2 Perelman School of Medicine at the University of Pennsylvania, Philadelphia, PA, USA.
Ann Pharmacother. 2017 May;51(5):429-438. doi: 10.1177/1060028016686356. Epub 2017 Jan 7.
Proficiency in research design and statistical analysis is crucial to the success of a clinical pharmacist. However, new pharmacy graduates and residents may not have received adequate training and education in these areas. During the authors' tenure as clinical pharmacists, several statistical "myths" were consistently maintained by residents and new clinical practitioners. The purpose of this narrative review is to discuss and dispel several of these statistical fallacies. The myths discussed involve 3 common areas of consideration when evaluating any clinical study: assessing the risk of bias from confounding (propensity score analysis and multivariable modeling), interpretation of the main study findings ( P values and hypothesis testing), and secondary evaluations (subgroup analyses). Literature examples are used to illustrate each of the topics. The authors hope that the discussion will augment each pharmacist's knowledge of medical literature interpretation leading to improvements in patient care, education of future residents, and personal research endeavors.
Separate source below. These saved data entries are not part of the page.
Lemma emit_cb_run k b batch o :
  batching k b batch -> offer_ok b0 L H o -> Z.of_nat (length (all_bufs L H)) + Z.of_nat k + 1 < 2 ^ 32 ->
  exists rc b' batch', decode_reencode_emit_cb env egress slot source (fst o) (snd o) (Some (b, batch)) = (rc, Some (b', batch')) /\
    batching (S k) b' batch'.
Proof using malloc_new malloc_distinct.
  intros Hb Ho Hroom. pose proof Hb as [G P K Hl Hn]. destruct o as [p d]. cbn [fst snd] in *.
  assert (Hsame : forall cap, batching (S k) b (mkBatch (eb_items batch) cap)) by (intros cap; split; cbn; try done; lia).
  unfold decode_reencode_emit_cb. destruct (_ || _); [eexists _, _, _; split; [done|]; destruct batch; apply Hsame|].
  destruct (header_of d) as [h|]; [|eexists _, _, _; split; [done|]; destruct batch; apply Hsame].
  destruct (_ && _); [eexists _, _, _; split; [done|]; destruct batch; apply Hsame|].
  set (cap := if (length (eb_items batch) =? eb_cap batch)%nat then _ else _). cbn [eb_items].
  destruct (Nat.ltb_spec RELAY_MAX_DATAGRAM (length d)) as [|Hd]; [by eexists _, _, _|].
  assert (exists bs, datagram_pool_contains (rb_pool b) p = true ->
    (p ∈ all_bufs L ((fp_hold egress <$> eb_items batch) ++ H)) /\ buf_read p b = Some bs /\ take (length d) bs = d /\
    forall h, h ∈ (fp_hold egress <$> eb_items batch) ++ H -> hd_buf h = p -> hd_excl h = false) as [bs Hbs].
  { destruct (datagram_pool_contains (rb_pool b) p) eqn:Hc; [|by exists []].
    destruct (batching_offer k b batch (p, d) Hb Ho Hc) as (bs & H1). exists bs. by intros _. }
  destruct (good_share L hook b ((fp_hold egress <$> eb_items batch) ++ H) egress (en_malloc env (length (eb_items batch))) p d bs G)
    as (r & b' & E & Hs & Hk & Hr); try done; [by eapply batching_malloc| |].
  { unfold few. rewrite fmap_app, !length_app, !length_fmap in *. lia. }
  rewrite E. assert (Hk' : keeps b0 b' (all_bufs L H)).
  { eapply rb_keeps_trans; [exact K|]. eapply keeps_sub; [|exact Hk]. rewrite fmap_app. set_solver. }
  assert (Hs' : same_pool b0 b') by (by eapply same_pool_trans).
  destruct r as [q|]; (eexists _, _, _; split; [done|]); [|split; cbn; try done; lia]. destruct Hr as (Hg & Hfrom & _).
  split; cbn [eb_items]; [|done|done|rewrite length_app; cbn; lia|].
  - eapply good_perm; [|exact Hg]. rewrite fmap_app, <- app_assoc. apply Permutation_middle.
  - intros n x Hle Hx. rewrite !fmap_app, elem_of_app. intros [Hin|Hin].
    + apply (Hn n x); [rewrite length_app in Hle; lia|done|done].
    + apply list_elem_of_singleton in Hin. cbn in Hin. subst x. destruct (malloc_new _ _ Hx) as (_ & Hcx & _).
      rewrite (same_pool_contains _ _ q P) in Hfrom. destruct Hfrom as [Hq|Hq]; [congruence|].
      pose proof (malloc_distinct _ _ _ Hx Hq). rewrite length_app in Hle. cbn in Hle. lia.
Qed.

Lemma offers_run os k b batch :
  batching k b batch -> Forall (offer_ok b0 L H) os -> Z.of_nat (length (all_bufs L H)) + Z.of_nat (k + length os) + 1 < 2 ^ 32 ->
  exists b' batch', offered (decode_reencode_emit_cb env egress slot source) os (Some (b, batch)) = Some (b', batch') /\
    batching (k + length os) b' batch'.
Proof using malloc_new malloc_distinct.
  revert k b batch. induction os as [|o os IH]; intros k b batch Hb Ho Hroom; [exists b, batch; by rewrite Nat.add_0_r|].
  apply list.Forall_cons in Ho as [Ho Hos]. cbn [length] in *.
  destruct (emit_cb_run k b batch o Hb Ho) as (rc & b1 & batch1 & E & Hb1); [lia|].
  destruct (IH (S k) b1 batch1 Hb1 Hos) as (b2 & batch2 & E2 & Hb2); [lia|]. exists b2, batch2.
  unfold offered in *. cbn [foldl]. rewrite E. split; [done|]. by replace (k + S (length os))%nat with (S k + length os)%nat by lia.
Qed.

End Offers.

(** A generation of the cache that is ready. *)
Lemma ready_entry s L K e :
  rinv s L K -> (strip e ∈ L.*2) -> ge_state e = GEN_READY -> gen_ready (fun p => default [] (buf_read p (rl_bufs s))) e.
Proof.
  intros H He Hst. assert (En : rl_cache_enabled s = true).
  { destruct (rl_cache_enabled s) eqn:En; [done|]. rewrite (ri_off _ _ _ H En) in He. by apply elem_of_nil in He. }
  pose proof (ci_entries _ _ (ca_inv _ _ _ (ri_caching _ _ _ H En))) as Hent. rewrite list.Forall_forall in Hent.
  specialize (Hent _ He). pose proof (ri_payload _ _ _ H) as Hp. rewrite list.Forall_forall in Hp. specialize (Hp _ He).
  pose proof (gd_cached _ _ _ _ (ri_good _ _ _ H)) as Hc. rewrite list.Forall_forall in Hc. specialize (Hc _ He).
  destruct Hent as [E1 E2 E3 E4 E5 E6]. cbn [strip set_links ge_shard_count ge_slots ge_bytes ge_present_count ge_state] in *.
  pose proof (proj1 E6 Hst) as Hcount.
  assert (Hall : Forall (fun sl => gs_present sl = true) (ge_slots e)).
  { assert (Hlen : length (slots_present (ge_slots e)) = length (ge_slots e)) by lia. clear -Hlen. unfold slots_present in Hlen.
    induction (ge_slots e) as [|sl sls IH]; [constructor|]. rewrite list.filter_cons in Hlen. case_decide as Hd.
    - constructor; [done|]. apply IH. cbn in Hlen. lia.
    - pose proof (list.length_filter (fun sl => gs_present sl = true) sls). cbn in Hlen. lia. }
  split; try done; [lia|]. rewrite list.Forall_forall in *. intros sl Hsl. specialize (Hall sl Hsl). specialize (E3 sl Hsl).
  unfold slot_ok in E3. rewrite Hall in E3. split; [done|]. split; [apply E3|]. destruct (Hc sl Hsl Hall) as (_ & bs & Hr & Hl).
  cbn [hd_buf hd_len] in *. by rewrite Hr.
Qed.

Lemma packets_offer_ok s L K recoded alloc_tmp e :
  rinv s L K -> (strip e ∈ L.*2) -> ge_state e = GEN_READY ->
  (forall i, datagram_pool_contains (rb_pool (rl_bufs s)) (alloc_tmp i) = false) ->
  Forall (offer_ok (rl_bufs s) L (queue_holds s ++ K)) (packets (fun p => default [] (buf_read p (rl_bufs s))) recoded alloc_tmp e).
Proof.
  intros H He Hst Htmp. pose proof (ready_entry s L K e H He Hst) as Hr. rewrite list.Forall_lookup. intros i [p d] Hi Hc.
  cbn [fst snd] in *. unfold packets in Hi. rewrite lookup_zip_with_Some in Hi. destruct Hi as (p' & d' & [= <- <-] & Hp & Hd).
  destruct recoded.
  { change (map alloc_tmp (seq 0 (length (ge_slots e)))) with (alloc_tmp <$> seq 0 (length (ge_slots e))) in Hp.
    rewrite list_lookup_fmap in Hp. destruct (_ !! i) as [j|]; [|done]. cbn in Hp. injection Hp as <-. by rewrite Htmp in Hc. }
  unfold datagrams in Hd. rewrite list_lookup_fmap in Hp. rewrite list_lookup_fmap in Hd.
  destruct (ge_slots e !! i) as [sl|] eqn:Es; [|done]. cbn in Hp, Hd. injection Hp as <-. injection Hd as <-.
  destruct (proj1 (list.Forall_lookup _ _) (gr_held _ _ Hr) i sl Es) as (Hpr & _ & _).
  assert (Hin : gs_copy sl ∈ cached_bufs L) by (eapply slot_held; [exact He|by eapply list_elem_of_lookup_2|done]).
  split; [apply elem_of_app; by left|]. split.
  - destruct (own_read _ _ (gs_copy sl) (gd_own _ _ _ _ (ri_good _ _ _ H))) as [bs Hb]; [apply elem_of_app; by left|].
    exists bs. split; [done|]. unfold cached. rewrite Hb. cbn [default from_option id].
    destruct (Nat.le_ge_cases (Z.to_nat (gs_len sl)) (length bs)).
    + by rewrite length_take, Nat.min_l by done.
    + rewrite (take_ge bs (Z.to_nat (gs_len sl))) by lia. apply firstn_all.
  - intros h Hh Eb. destruct (hd_excl h) eqn:Ex; [|done]. pose proof (gd_excl _ _ _ _ (ri_good _ _ _ H) h Hh Ex) as E1.
    rewrite Eb, owners_app in E1. apply owners_pos in Hin. apply (list_elem_of_fmap_2 hd_buf), owners_pos in Hh. rewrite Eb in Hh. lia.
Qed.

(** What [malloc] may return for the copies of a batch, and while the recoder runs. *)
Record alloc_ok (s : RelayCtx) (H : list Z) (env : SubmitEnv) : Prop := {
  al_malloc : forall n q, en_malloc env n = Some q -> unowned s H q;
  al_distinct : forall n m q, en_malloc env n = Some q -> en_malloc env m = Some q -> n = m;
  al_tmp : forall i, datagram_pool_contains (rb_pool (rl_bufs s)) (en_alloc_tmp env i) = false }.

Lemma with_recoder_rinv s L K K' x g b :
  rinv s L K -> good b L (negb (has_egress (rl_config s))) (queue_holds s ++ K') -> RecodeSpec.ring_ok x -> table_ok g ->
  rinv (with_recoder x g (with_bufs (fun _ => b) s)) L K'.
Proof. intros [] Hg Hx Ht. split; done. Qed.

Section Reencode.
Context `{host : HostOrder}.

Lemma batching_zero env egress hook b L H : good b L hook H -> batching env egress hook b L H 0 b batch_zero.
Proof. intros Hg. split; cbn; try done. intros n q _ _ ?%elem_of_nil. done. Qed.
精通研究设计和统计分析对于临床药师的成功至关重要。然而,新毕业的药学专业学生和住院医师可能在这些领域没有接受过充分的培训和教育。在作者担任临床药师期间,住院医师和新的临床从业者一直存在几个统计学“误区”。本叙述性综述的目的是讨论并消除其中的一些统计谬误。所讨论的误区涉及评估任何临床研究时常见的三个考量领域:评估混杂因素导致的偏倚风险(倾向得分分析和多变量建模)、主要研究结果的解读(P值和假设检验)以及二次评估(亚组分析)。文中使用文献实例来说明每个主题。作者希望该讨论能增进每位药师对医学文献解读的知识,从而改善患者护理、对未来住院医师的教育以及个人研究工作。